ASHEVILLE – Dogwood Health Trust recently awarded more than $1 million over three years to the Center for Native Health to further strengthen and expand The Medical Careers and Technology Pipeline (MedCaT) for Indigenous and rural Appalachian students. Started in 2010, MedCaT is an academic-community partnership between Wake Forest School of Medicine, Western Carolina University, the Eastern Band of Cherokee Indians (EBCI), Mountain Area Health Education Center (MAHEC), and the Center for Native Health.
“We are grateful for Dogwood’s investment, which will not only provide significant financial resources to support the MedCaT program, it also will help expand the program in important ways,” said Trey Adcock (ᎠᏰᎵ, Cherokee Nation), executive director of the Center for Native Health and associate professor/interim chair of Interdisciplinary and International Studies at UNC-Asheville.
“MedCaT is a fabulous program where students learn about the biomedical field while also understanding the importance of culture and its essential place in maintaining good, balanced health,” added Roseanna Belt, an EBCI tribal member and Board chair for the Center.
The MedCaT program is designed to create pathways and address barriers for students – specifically Indigenous and rural Appalachian students – by integrating cultural education into the traditional health and biomedical science curriculum and teaching paradigm. “Of the 12 percent of American Indians who earned a bachelor’s degree or higher, the percentage who are enrolled EBCI members and are going into health fields is less than two percent,” said Adcock.
To address these disparities, in 2015 MedCaT expanded into a year-round program that serves Indigenous and rural Appalachian students living on the Qualla Boundary and in surrounding areas, particularly Graham, Swain, and Jackson Counties.
A key component of the program includes a week-long immersive experience at Wake Forest University. As a long-term partner to the program, Wake Forest provides students with multiple resources that support their pursuit of health and biomedical science careers.
Since the program’s inception, MedCaT has served 185 students and achieved the following outcomes:
- 100 percent graduated from high school.
- 75 percent graduated with an additional certification.

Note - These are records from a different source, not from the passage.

(** [cleanup_old_listings] raises [AttributeError] on every call, for
    every fault, clock and retention period, and the store keeps every
    row. *)
Lemma cleanup_old_listings_attribute_error (f : Fault) (now rd : Z)
    (store : list Listing) :
  cleanup_old_listings f now rd store = (Err AttributeError, store).
Proof. reflexivity. Qed.

(** C6 (evaluation at the failing input). With [now] at day 1000 and a
    retention of 90 days, [c6_store] holds one listing last seen a second
    before the cutoff [now - 90 days] and one last seen a second after it.
    The call raises [AttributeError] (line 55 builds
    [Listing.last_seen < cutoff_date] and [models.Listing] maps no
    [last_seen]); the store is unchanged, so the listing last seen before
    the cutoff is not deleted. The same holds on every input: no listing
    is ever deleted. *)
Theorem cleanup_old_listings_never_deletes :
  let cutoff := (c6_now - timedelta_days 90)%Z in
  cleanup_old_listings NoFault c6_now 90 c6_store = (Err AttributeError, c6_store) /\
  (exists l, In l (snd (cleanup_old_listings NoFault c6_now 90 c6_store)) /\
             last_seen l = Some (cutoff - usec_per_second)%Z) /\
  (forall f now rd store,
     snd (cleanup_old_listings f now rd store) = store /\
     fst (cleanup_old_listings f now rd store) = Err AttributeError).
Proof.
  intros cutoff; split; [apply cleanup_old_listings_attribute_error|split].
  - rewrite cleanup_old_listings_attribute_error; cbn [snd].
    eexists; split; [left; reflexivity|reflexivity].
  - intros f now rd store; rewrite cleanup_old_listings_attribute_error.
    split; reflexivity.
Qed.

(** Claim C7. For every failure point, each cleanup call leaves the store
    either unchanged or fully cleaned, never partly. [cleanup_old_listings]
    raises [AttributeError] at line 55 before any query on every call and
    leaves the store unchanged. For [cleanup_old_snapshots], a failure of
    the count, of the [DELETE] (after any number of removed rows) or of
    the commit raises and leaves the store unchanged; the only raise that
    keeps the deletion is the remaining-count query, after the commit. *)
Theorem cleanup_all_or_nothing (f : Fault) (now rd : Z)
    (ls : list Listing) (ss : list DailySnapshot) :
  let lc := (now - timedelta_days rd)%Z in
  let sc := to_date (now - timedelta_days rd)%Z in
  (let '(r, st) := cleanup_old_listings f now rd ls in
   (st = ls \/ st = filter (fun l => negb (listing_old lc l)) ls) /\
   ((exists e, r = Err e) -> st = ls) /\
   (r = Err AttributeError /\ st = ls)) /\
  (let '(r, st) := cleanup_old_snapshots f now rd ss in
   (st = ss \/ st = filter (fun s => negb (snapshot_old sc s)) ss) /\
   ((exists e, r = Err e) ->
      st = ss \/ (f = FailRemaining /\ st = filter (fun s => negb (snapshot_old sc s)) ss)) /\
   (is_fail_count f = true \/
    (filter (snapshot_old sc) ss <> [] /\ (is_fail_commit f = true \/ exists n, f = FailDelete n)) ->
    r = Err PersistenceError /\ st = ss)).
Proof.
  intros lc sc; split.
  - rewrite cleanup_old_listings_attribute_error.
    split; [left; reflexivity|split; [intros _; reflexivity|split; reflexivity]].
  - unfold cleanup_old_snapshots; fold lc; change (to_date lc) with sc.
    generalize (cleanup_run_faults (snapshot_old sc) f ss).
    destruct (cleanup_run (snapshot_old sc) f ss) as [r st].
    intros (H1 & H2 & H3); split; [exact H1|split].
    + intros (e & He); apply H2; destruct r; [discriminate|eauto].
    + intros Hf; destruct (H3 Hf) as [-> ->]; split; reflexivity.
Qed.

(* ------------------------------------------------------------------ *)
(** ** [get_price_trend] *)

Section SortAsc.
Context {A : Type} (key : A -> Z).

Lemma insert_asc_perm (x : A) (l : list A) :
  Permutation (insert_asc key x l) (x :: l).
Proof.
  induction l as [|y l IH]; simpl; auto.
  destruct (Z.leb (key y) (key x)); auto.
  rewrite IH; apply perm_swap.
Qed.

Lemma insert_asc_sorted (x : A) (l : list A) :
  Sorted (fun a b => (key a <= key b)%Z) l ->
  Sorted (fun a b => (key a <= key b)%Z) (insert_asc key x l).
Proof.
  induction l as [|y l IH]; intros Hs; simpl; [repeat constructor|].
  destruct (Z.leb (key y) (key x)) eqn:Hxy.
  - apply Z.leb_le in Hxy.
    inversion Hs as [|? ? Hs' Hhd]; subst.
    constructor; [apply IH; auto|].
    destruct l as [|z l]; simpl; [constructor; auto|].
    destruct (Z.leb (key z) (key x)); constructor; auto.
    inversion Hhd; auto.
  - apply Z.leb_gt in Hxy; constructor; auto; constructor; lia.
Qed.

- 81 percent have been or are currently enrolled in a post-secondary 2- or 4- year health or biomedical science program.
With the grant from Dogwood Health Trust, program leaders now have the resources for data collection tools to track the long-term progress of students and help ensure their success in a healthcare-related field. Dogwood’s grant also will fund a weeklong immersive experience at Western Carolina University (WCU) in addition to the week at Wake Forest, and more students will be served during the school year through WCU’s Learning Labs. Additionally, because of Dogwood’s investment, a new partner specializing in cancer research has signed on, creating opportunities for expanded partnerships with regional medical centers, and the ability to bring in more guest speakers and mentors in the field giving students access to Native role models.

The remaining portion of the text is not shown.